Under the ban she can log in and read comments, but she’s unable to post or respond to any users.
“I make a living from the contacts I make on social media. Being blocked from Facebook, for example, can have a serious negative effect on one’s ability to pay their bills, and reporting images because of who posts them or because you don’t like them is going to contribute to that,” she wrote in a Facebook post earlier this month.
“Second, it is nothing less than bullying.”
According to Facebook’s Community Standards, the social media site removes images of “people displaying genitals or focusing in on fully exposed buttocks,” as well as “some images of female breasts if they include the nipple.”
LISTEN: Julia Busato speaks with 900CHML’s Scott Thompson about her photo series and being banned from FacebookView link »
Though some of Busato’s images do show exposed female body parts, they are digitally blurred to hide anything intimate.
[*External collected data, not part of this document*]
(** The prefixes that end on a boundary are the ones made of leading
    chunks. *)
Lemma split_from_cuts (q : bytes) (r : RollSum) (pending : bytes) (j : nat) :
  (1 <= j <= length q)%nat ->
  OnSplitWithBits (fold_left Roll (firstn j q) r) 5 = true <->
  exists m,
    (1 <= m <= length (fst (split_from r pending q)))%nat /\
    (length pending + j)%nat =
    length (concat (firstn m (fst (split_from r pending q)))).
Proof.
  revert r pending j; induction q as [|b q IH]; intros r pending j Hj;
    [simpl in Hj; lia|].
  destruct j as [|j]; [lia|]. simpl in Hj.
  cbn [firstn fold_left split_from].
  destruct j as [|j].
  - (* the prefix ends with [b] *)
    rewrite firstn_O. cbn [fold_left].
    destruct (OnSplitWithBits (Roll r b) 5) eqn:Hit.
    + destruct (split_from (Roll r b) [] q) as [cs rest]. cbn [fst].
      split; [intros _|reflexivity].
      exists 1%nat. simpl. rewrite app_nil_r, length_app. simpl. lia.
    + split; [discriminate|]. intros (m & Hm & E).
      pose proof (split_from_leading q (Roll r b) (pending ++ [b]) m Hm)
        as L.
      rewrite length_app in L. simpl in L. lia.
  - (* the prefix goes on after [b] *)
    destruct (OnSplitWithBits (Roll r b) 5) eqn:Hit.
    + rewrite (IH (Roll r b) [] (S j)) by lia.
      destruct (split_from (Roll r b) [] q) as [cs rest]. cbn [fst].
      split; intros (m & Hm & E).
      * exists (S m). simpl in *. rewrite length_app, length_app.
        simpl. lia.
      * destruct m as [|m]; [lia|]. simpl in E.
        rewrite length_app, length_app in E. simpl in E.
        destruct m as [|m]; [simpl in E; lia|].
        exists (S m). simpl in *. lia.
    + rewrite (IH (Roll r b) (pending ++ [b]) (S j)) by lia.
      rewrite length_app. simpl.
      split; intros (m & Hm & E); exists m; (split; [exact Hm | lia]).
Qed.

(** X1. A non-empty prefix of the content ends on a boundary exactly
    when it is the concatenation of some leading chunks: [parse] cuts at
    every byte where the boundary test holds and nowhere else. *)
Theorem chunks_end_at_boundaries (content : bytes) (k : nat) :
  (1 <= k <= length content)%nat ->
  ends_on_boundary (firstn k content) = true <->
  exists m,
    (1 <= m <= length (chunks_of content))%nat /\
    k = length (concat (firstn m (chunks_of content))).
Proof.
  intros Hk. unfold ends_on_boundary, chunks_of.
  rewrite (split_from_cuts content rollsum_New [] k Hk). reflexivity.
Qed.

(** X2. Chunking is incremental: the chunks of [a ++ b] are the chunks
    of [a] followed by what the loop cuts from [b] when it goes on with
    the checksum and the pending bytes left by [a]; the chunks of a
    prefix are never cut again. *)
Theorem chunks_of_app (a b : bytes) :
  chunks_of (a ++ b) =
    chunks_of a
      ++ fst (split_from (fold_left Roll a rollsum_New) (trailing_of a) b) /\
  trailing_of (a ++ b) =
    snd (split_from (fold_left Roll a rollsum_New) (trailing_of a) b) /\
  firstn (length (chunks_of a)) (chunks_of (a ++ b)) = chunks_of a.
Proof.
  unfold chunks_of, trailing_of. rewrite split_from_app. cbn [fst snd].
  repeat split. now rewrite firstn_app, Nat.sub_diag, firstn_all, app_nil_r.
Qed.

End ChunkerFacts.

(** The content [20 07 19 03 40] is cut after its first and its third
    byte. *)
Lemma chunks_end_at_boundaries_witness :
  ends_on_boundary (firstn 3 [x20; x07; x19; x03; x40]) = true.
Proof.
  apply (chunks_end_at_boundaries [x20; x07; x19; x03; x40] 3).
  - simpl. lia.
  - exists 2%nat. split; [simpl; lia | reflexivity].
Defined.

(** ** [parse] when calls fail *)

Section FaultFacts.
Context {rollsum : RollSumLib}.
Variable env : Env.

(** A loop that ran to its end has upserted every chunk and counted
    every byte. *)
Lemma parse_loop_done (q : bytes) (v v' : LoopVars) :
  parse_loop env q v = (v', None) ->
  tx v' = fold_left upsert (fst (split_from (rs v) (buf v) q)) (tx v) /\
  bytesIn v' = Nat.iter (length q) uint64_incr (bytesIn v).
Proof.
  revert v; induction q as [|b q IH]; intros [r pending t n k] E.
  - injection E as <-. split; reflexivity.
  - cbn [parse_loop rs buf tx bytesIn execs] in E.
    cbn [split_from rs buf tx bytesIn length].
    rewrite Nat.iter_succ_r.
    destruct (OnSplitWithBits (Roll r b) 5).
    + destruct (stmt_Exec env k); [discriminate|].
      apply IH in E as [T B]. cbn [rs buf tx bytesIn] in T, B.
      destruct (split_from (Roll r b) [] q) as [cs rest].
      split; [exact T | exact B].
    + apply IH in E as [T B]. cbn [rs buf tx bytesIn] in T, B.
      split; [exact T | exact B].
Qed.

(** A loop stopped by the [n]-th [Exec] has counted the bytes of the
    chunks up to that one. *)
Lemma parse_loop_exec_fails (q : bytes) (v : LoopVars) (n : nat) (e : error) :
  (forall i, (i < n)%nat -> stmt_Exec env (execs v + i) = None) ->
  stmt_Exec env (execs v + n) = Some e ->
  (n < length (fst (split_from (rs v) (buf v) q)))%nat ->
  snd (parse_loop env q v) = Some e /\
  bytesIn (fst (parse_loop env q v)) =
  Nat.iter
    (length (concat (firstn (S n) (fst (split_from (rs v) (buf v) q))))
     - length (buf v))
    uint64_incr (bytesIn v).
Proof.
  revert v n; induction q as [|b q IH]; intros [r pending t x k] n Ok Bad Hn;
    cbn [rs buf tx bytesIn execs] in *; [simpl in Hn; lia|].
  cbn [parse_loop split_from rs buf tx bytesIn execs] in *.
  destruct (OnSplitWithBits (Roll r b) 5) eqn:Hit.
  - destruct (split_from (Roll r b) [] q) as [cs rest] eqn:E.
    cbn [fst length] in Hn.
    destruct n as [|n].
    + rewrite Nat.add_0_r in Bad. rewrite Bad. cbn [fst snd bytesIn].
      split; [reflexivity|]. cbn [fst firstn concat].
      rewrite app_nil_r, length_app. simpl length.
      replace (length pending + 1 - length pending)%nat with 1%nat by lia.
      reflexivity.
    + assert (K : stmt_Exec env k = None)
        by (rewrite <- (Ok 0%nat ltac:(lia)); f_equal; lia).
      rewrite K.
      specialize (IH (mkLoop (Roll r b) [] (sqlUpSert t (pending ++ [b])
                                (Sha1.Sum (pending ++ [b]))
                                (Sha1.Sum (pending ++ [b])))
                        (uint64_incr x) (S k)) n).
      cbn [rs buf tx bytesIn execs] in IH. rewrite E in IH.
      destruct IH as [R B].
      * intros i Hi. rewrite <- (Ok (S i) ltac:(lia)). f_equal. lia.
      * rewrite <- Bad. f_equal. lia.
      * simpl in Hn |- *. lia.
      * split; [exact R|]. rewrite B. cbn [fst firstn concat].
        rewrite <- Nat.iter_succ_r. f_equal.
        rewrite !length_app. simpl length. lia.
  - specialize (IH (mkLoop (Roll r b) (pending ++ [b]) t (uint64_incr x) k)
                  n Ok Bad Hn).
    cbn [rs buf tx bytesIn execs] in IH. destruct IH as [R B].
    split; [exact R|]. rewrite B, <- Nat.iter_succ_r. f_equal.
    pose proof (split_from_leading q (Roll r b) (pending ++ [b]) (S n)
                  ltac:(lia)) as L.
    rewrite length_app in L |- *. simpl length in *. lia.
Qed.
“I think it’s bad insight on Facebook — they should rethink their standards,” she said, noting she has not contacted Facebook in regards to her account because the company was unco-operative last time she was banned due to the same issue.
“Something that’s showing real life and real women is not offensive and should not be removed.”
This is not the first time the social network has been accused of removing images many feel celebrate body positivity and awareness about issues like breast cancer. For example, in 2013, Facebook re-worded its nudity policy to clarify that post-mastectomy pictures were allowed on the platform thanks to a petition alleging it removed multiple photos from a group called the SCAR Project, which posted portraits of young women and men healing from mastectomies.
Facebook-owned photo sharing app Instagram has also faced controversy for removing pictures of breastfeeding mothers, despite both social networks saying they allow breastfeeding images in their terms of service.
But the malicious reporting of Busato’s photos also comes after an onslaught of negative comments from online trolls, some of which bodyshamed the plus-sized women in the photos.
Adina Ingram, one of the models who posed for the mannequin project, said the odd negative comment wouldn’t bother her, but admitted the last 48 hours have tested her.
“I’m a pretty big advocate of body positivity and I support a lot of plus-size women in their fitness journey, based on my own experience. Because I’m not fresh at this I have grown a little bit of a thick skin – but there is one particular poster that is commenting on all of the bigger women and saying very explicit things,” she told Global News.
“Some people say, go get a gym membership, eat a salad. But I don’t want to defend who I am – that goes against the message of these pictures.”
Busato’s Facebook page has been inundated with comments since she was banned; an overwhelming number of which praised both the photographer and the models for sharing an empowering message. For Ingram, she believes the controversy has opened new doors to share her message of self-love.
“I felt like I had a platform before, but this just makes it more real,” she said, noting women from around the world have reached out to thank her. “In a time where we’re so reliant on technology and social media, I think something like this has made me feel more connected to people than I have been in a long time.”
As for Busato, she refuses to stop posting the images once she regains control of her Facebook account.
“Hell no,” she said, reminding women everywhere to “stay beautiful.”